En la Carreta de la Calle 8 cualquiera come ajiaco, boniatillo, picadillo, tostones, tamal en cazuela, y la vida se les hace a los cubanos de Miami más llevadera, porque perdieron la vista del Malecón, de Padre Pico, del Yumurí, pero al menos calman la nostalgia comiendo como si estuvieran en Cuba.

Desde Miami hasta Boston se encuentra en los Estados Unidos la oferta del sándwich cubano, especie de pan con casi todo lo comestible, que nunca nadie ha comido en Cuba, al menos desde hace muchos años.

En México la torta cubana también es célebre porque es la que más cosas lleva dentro, no sé por qué insisten en esto. Recuerdo que el sándwich cubano contemporáneo de Cuba es un pan de bodega con una fina y traslúcida rueda de jamón sin pedigrí.

Volvemos a Miami, donde los cubanos caminan por la calle con sentido de pertenencia y con orgullo hablan español, mechado con palabras sueltas en inglés mal pronunciado. Las fiestas que hacen no son con platos típicos del norte, tal vez porque lo más típico sea la diversidad, la emigración, la transculturación.

Así y todo, se quejan los cubanos de Miami de que los tomates no saben a nada, que el puerco que asan en fin de año no huele como el de Cuba. Pero en las tiendas aparecen las marcas cubanas de antaño y los envoltorios y anuncios de una Habana desaparecida, que en Miami se agarra del pasado, pero con tecnología de punta.

Los cumpleaños de cubanos de Miami son como los de Cuba antes de los años 90. Se come chicharrón, plátanos maduros, frijoles dormidos, en cualquier reunión de familia.

En las últimas décadas Cuba ganó reconocimiento internacional por su investigación científica, sus resultados deportivos, su formación de profesionales de la salud pública, por la abundancia de graduados universitarios, por la cantidad de médicos por habitantes de la isla, por el desarrollo del arte, por la tranquilidad ciudadana, por la baja mortalidad infantil, por las excelentes evaluaciones de UNICEF a las escuelas primarias, por la calidad de su tabaco, de su ron, de sus medicamentos producidos en laboratorios nacionales.

Pero hemos dejado de la mano la tradición culinaria, y ha sido una opción, se ha priorizado otra zona de la cultura, se ha considerado estratégico otro filón de la vida social y de los intereses de las personas.

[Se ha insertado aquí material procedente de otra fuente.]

(* ===== verification/VMInvariant.v ===== *)
(** * Every state the operator can bring a VM into

    The invariant of a VM's operator-written annotations, and the rule that
    a highstate is only dispatched on a fresh pillar, over every history of
    reconciles, tenant changes, API failures and operator restarts.  The
    proofs follow the handlers of [VMController] in the logic of [Cluster]. *)

From S2P Require Import Prelude GoStrings GoTime Sha256 Matcher Api Effects RaasConn.
From S2P Require Import Server IntentHash VMController Cluster.

Local Open Scope Z_scope.

(** ** The invariant *)

Definition one_of (x : string) (l : list string) : bool := existsb (String.eqb x) l.

Definition key_statuses : list string :=
  [""; keyStatusPreseeded; keyStatusAccepted; keyStatusFailed; keyStatusDeleted; "DeleteFailed"].

(** The phase table of the bootstrap chain. *)
Definition salt_statuses : list string :=
  [""; "Pinged"; "PillarRefreshed"; saltStatusHighstateDispatched; saltStatusReady;
   "Failed/Ping"; "Failed/PillarRefresh"; "Failed/HighstateDispatch"; "Failed/Highstate"].

(** The annotations the invariant speaks of. *)
Record Fields := {
  f_ks : string;       (* key-status *)
  f_mid : string;      (* minion-id *)
  f_mm : string;       (* match-method *)
  f_ss : string;       (* salt-status *)
  f_ready : string;
  f_jid : string;      (* highstate-jid *)
  f_hs : string;       (* highstate-status *)
  f_hash : string;     (* roles-hash *)
  f_cleared : string;  (* key-cleared *)
  f_count : string;    (* highstate-failed-count *)
}.

Definition fields (a : gmap string string) : Fields :=
  {| f_ks := mget a AnnotationKeyStatus; f_mid := mget a AnnotationMinionID;
     f_mm := mget a AnnotationMatchMethod; f_ss := mget a AnnotationSaltStatus;
     f_ready := mget a AnnotationReady; f_jid := mget a AnnotationHighstateJID;
     f_hs := mget a AnnotationHighstateStatus; f_hash := mget a AnnotationRolesHash;
     f_cleared := mget a AnnotationKeyCleared; f_count := mget a AnnotationHighstateFailedCount |}.

Record FInv (deleted : bool) (f : Fields) : Prop := {
  inv_key_status : one_of (f_ks f) key_statuses = true;
  inv_salt_status : one_of (f_ss f) salt_statuses = true;
  (* the bootstrap chain runs on an accepted key only *)
  inv_chain_accepted : f_ss f <> "" ->
    one_of (f_ks f) [keyStatusAccepted; keyStatusDeleted; "DeleteFailed"] = true;
  inv_minion : one_of (f_ks f) [keyStatusPreseeded; keyStatusAccepted; keyStatusDeleted; "DeleteFailed"] = true ->
    f_mid f <> "";
  (* the key is deleted only with the VM *)
  inv_deleted : one_of (f_ks f) [keyStatusDeleted; "DeleteFailed"] = true -> deleted = true;
  inv_preseeded : f_ks f = keyStatusPreseeded -> f_mm f = matchMethodPreseed;
  inv_preseed_status : f_mm f = matchMethodPreseed -> f_ks f <> "";
  inv_minion_status : f_mid f <> "" -> f_ks f <> "";
  (* a preseeded private key does not outlive the first ping *)
  inv_cleared : f_mm f = matchMethodPreseed -> f_ss f <> "" -> f_cleared f = annotationTrue;
  inv_cleared_preseed : f_cleared f = annotationTrue -> f_mm f = matchMethodPreseed;
  inv_ready : f_ready f = annotationTrue <-> f_ss f = saltStatusReady;
  inv_hash : f_hash f <> "" -> HasPrefix (f_hash f) intentHashVersion = true;
  inv_dispatched : one_of (f_ss f) [saltStatusHighstateDispatched; saltStatusReady; "Failed/Highstate"] = true ->
    f_hash f <> "" /\ f_jid f <> "";
  inv_in_progress : f_ss f = saltStatusHighstateDispatched -> f_hs f = "InProgress";
  inv_success : f_ss f = saltStatusReady -> f_hs f = "Success" /\ f_count f = "0";
}.

Definition fields_of (vm : VM) : Fields := fields (GetAnnotations vm).

(** The invariant of a VM, with the ghost state: past a refresh, the pillar of its minion is fresh. *)
Definition Good (f : option string) (deleted : bool) (fs : Fields) : Prop :=
  FInv deleted fs /\ (f_ss fs = "PillarRefreshed" -> f = Some (f_mid fs)).

Definition VInv (f : option string) (vm : VM) : Prop := Good f (being_deleted vm) (fields_of vm).

(** A call that makes a refreshed pillar stale: the ping that starts a chain, a failed refresh or
    a refresh of another minion, a finished highstate. *)
Definition ends_freshness {C} (m : string) (o : obs C) : bool :=
  match o with
  | existT c r =>
      match c as c0 return resp c0 -> bool with
      | CTestPing _ _ => fun _ => true
      | CRefreshPillar _ m' => fun r => match r with Ok true => m' <>s? m | _ => true end
      | CPollJID _ _ _ => fun r => match r with Ok (Some _) => true | _ => false end
      | _ => fun _ => false
      end r
  end.

(** The calls [t] end with minion [m]'s pillar refreshed and nothing since that makes it stale. *)
Definition pillar_fresh {C} (m : string) (t : list (obs C)) : Prop :=
  exists c t1 t2, t = t1 ++ Obs (CRefreshPillar c m) (Ok true) :: t2
    /\ Forall (fun o => ends_freshness m o = false) t2.

(** The fields after a patch that sets [adds]. *)
Definition upd (f : Fields) (adds : gmap string string) : Fields :=
  {| f_ks := default (f_ks f) (adds !! AnnotationKeyStatus);
     f_mid := default (f_mid f) (adds !! AnnotationMinionID);
     f_mm := default (f_mm f) (adds !! AnnotationMatchMethod);
     f_ss := default (f_ss f) (adds !! AnnotationSaltStatus);
     f_ready := default (f_ready f) (adds !! AnnotationReady);
     f_jid := default (f_jid f) (adds !! AnnotationHighstateJID);
     f_hs := default (f_hs f) (adds !! AnnotationHighstateStatus);
     f_hash := default (f_hash f) (adds !! AnnotationRolesHash);
     f_cleared := default (f_cleared f) (adds !! AnnotationKeyCleared);
     f_count := default (f_count f) (adds !! AnnotationHighstateFailedCount) |}.

(** Both statuses move along the phase table. *)
Definition edges_ok (f f' : Fields) : bool :=
  edge key_edges (f_ks f) (f_ks f') && edge chain_edges (f_ss f) (f_ss f').

(** ** Histories *)

Section History.
Context {W C : Type} `{GoUnicode} `{K8sLib} `{Env W C}.
Context (DefaultConnection : DefaultConn) (k : string * string) (stored : W -> option VM).

(** What happens to the stored VM between reconciles: interference, or creation without
    any of the operator's annotations. *)
Inductive outside : option VM -> option VM -> Prop :=
| out_interferes x y : interferes x y -> outside x y
| out_created v : owned v = ∅ -> outside None (Some v).

(** The states a VM's reconciles can reach, with the calls made so far.  Reconciles of other VMs
    and restarts of the operator change the client cache. *)
Inductive history : VMState W C -> list (obs C) -> Prop :=
| hist_start s : stored (vs_world s) = None -> vs_cache s = ∅ -> history s []
| hist_reconcile s t a t' s' :
    history s t -> Reconcile DefaultConnection k.1 k.2 s = (a, t', s') -> history s' (t ++ t')
| hist_outside s t w' :
    history s t -> outside (stored (vs_world s)) (stored w') -> history (set_world w' s) t
| hist_cache s t c : history s t -> history (set_cache (fun _ => c) s) t.

End History.

(** ** A run on the concrete server *)

Section Demo.
#[local] Existing Instances ascii_only reference_lib server.

Definition no_default : DefaultConn := {| def_Namespace := ""; def_SecretName := "" |}.

Definition tick (s : VMState World Handle) : VMState World Handle :=
  set_world (set_now (w_now (vs_world s) + 60 * Second) (vs_world s)) s.

(** [n] reconciles of the demo VM, a minute apart. *)
Fixpoint demo_run (n : nat) (s : VMState World Handle) (t : list (obs Handle))
  : VMState World Handle * list (obs Handle) :=
  match n with
  | O => (s, t)
  | S n' =>
      let '(_, t', s1) := Reconcile no_default "team" "vm-a" s in demo_run n' (tick s1) (t ++ t')
  end.

Definition demo_state (vms : list VM) : VMState World Handle :=
  {| vs_world := demo_world (demo_config_with demo_spec) vms all_well; vs_cache := ∅ |}.

(** A managed VM taken through [n] reconciles from its creation. *)
Definition demo (n : nat) : VMState World Handle * list (obs Handle) :=
  demo_run n (demo_state [demo_vm [(AnnotationManaged, "true")]]) [].

End Demo.

(** ** Lemmas: fields *)

Lemma fields_patch a adds : fields (maps_Copy a adds) = upd (fields a) adds.
Proof. unfold fields, upd. simpl. by rewrite !mget_maps_Copy. Qed.

(** Patch after patch; the retry markers are no fields of the invariant. *)
Lemma upd_withMarkers f ms p : upd f (withMarkers ms p) = upd (upd f p) ms.
Proof.
  assert (forall x k, default x (maps_Copy p ms !! k) = default (default x (p !! k)) (ms !! k)) as Hd.
  { intros x k. rewrite maps_Copy_lookup. by destruct (ms !! k). }
  unfold upd, withMarkers. simpl. by rewrite !Hd.
Qed.

Lemma upd_retry_markers f cfg a p : upd f (add_retry_markers cfg a p) = upd f p.
Proof.
  unfold add_retry_markers. destruct (retry_requested a), (bulk_changed cfg a);
    unfold upd; by rewrite ?lookup_insert_ne by (intros [=]).
Qed.

Lemma fields_of_owned v v' : owned v = owned v' -> fields_of v = fields_of v'.
Proof.
  intros He. unfold fields_of, fields, mget. rewrite owned_eq in He.
  rewrite !He by (vm_compute; reflexivity) . done.
Qed.

Lemma FInv_deleted d d' f : FInv d f -> (d = true -> d' = true) -> FInv d' f.
Proof. intros [] Hd. constructor; auto. Qed.

Lemma VInv_same_owned f v v' : same_owned v v' -> VInv f v -> VInv f v'.
Proof.
  intros (Ho & _ & _ & _ & Hd) [HI HF]. unfold VInv, Good.
  rewrite (fields_of_owned v' v) by done. split; [|done]. eapply FInv_deleted; eauto.
Qed.

Lemma VInv_fields f v v' :
  fields_of v' = fields_of v -> (being_deleted v = true -> being_deleted v' = true) ->
  VInv f v -> VInv f v'.
Proof. intros Hf Hd [HI HF]. unfold VInv, Good. rewrite Hf. split; [|done]. eapply FInv_deleted; eauto. Qed.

Sin embargo, pesa sobre nosotros el largo tiempo sin disfrutar la sencilla sensación de comer lo que nos caracteriza y encanta.

Llevamos mucho tiempo alimentándonos de lo básico, con granos beneficiosos para la salud, pero malos para el orgullo porque alimentan, pero no se ablandan. Llevamos también mucho tiempo sin poder guardar en la nevera, para acompañar el almuerzo, una cerveza nacional, patriótica y confianzuda como una amiga de la infancia.

Y la carne, otrora de cerdo, se convirtió en fiambre, y el queso, otrora amarillo, se blanqueó o se fundió, y el vino, antes búlgaro, desapareció, y las cosas cubanas dejaron de acompañarnos, con un costo tremendo de desarraigo y decepción.

Al combate corred, se manda solo con la seguridad de que la patria será de todos, porque desde los símbolos intocables hasta el plátano maduro frito serán compartidos. De lo contrario, dejamos de entender el poema de la cubanía, que no puede ser solo épica, sino también gastronómica.

Mientras, en Miami, el caldo largo con sus bolas de pescado y plátano pintón, hierve a la luz del mismo sol que del otro lado del estrecho de la Florida. En el Palacio de los Jugos la gente pide bisté empanizado, de un tamaño que serviría en Cuba para alimentar a una familia y las costumbres cubanas se resisten a morir frente a las hamburguesas y las pizzas plásticas.

Un día habrá que ir a Miami a registrar en los recetarios para redescubrir manjares que alegraban los domingos, celebrando que tan cerca se haya atesorado sabor a Cuba.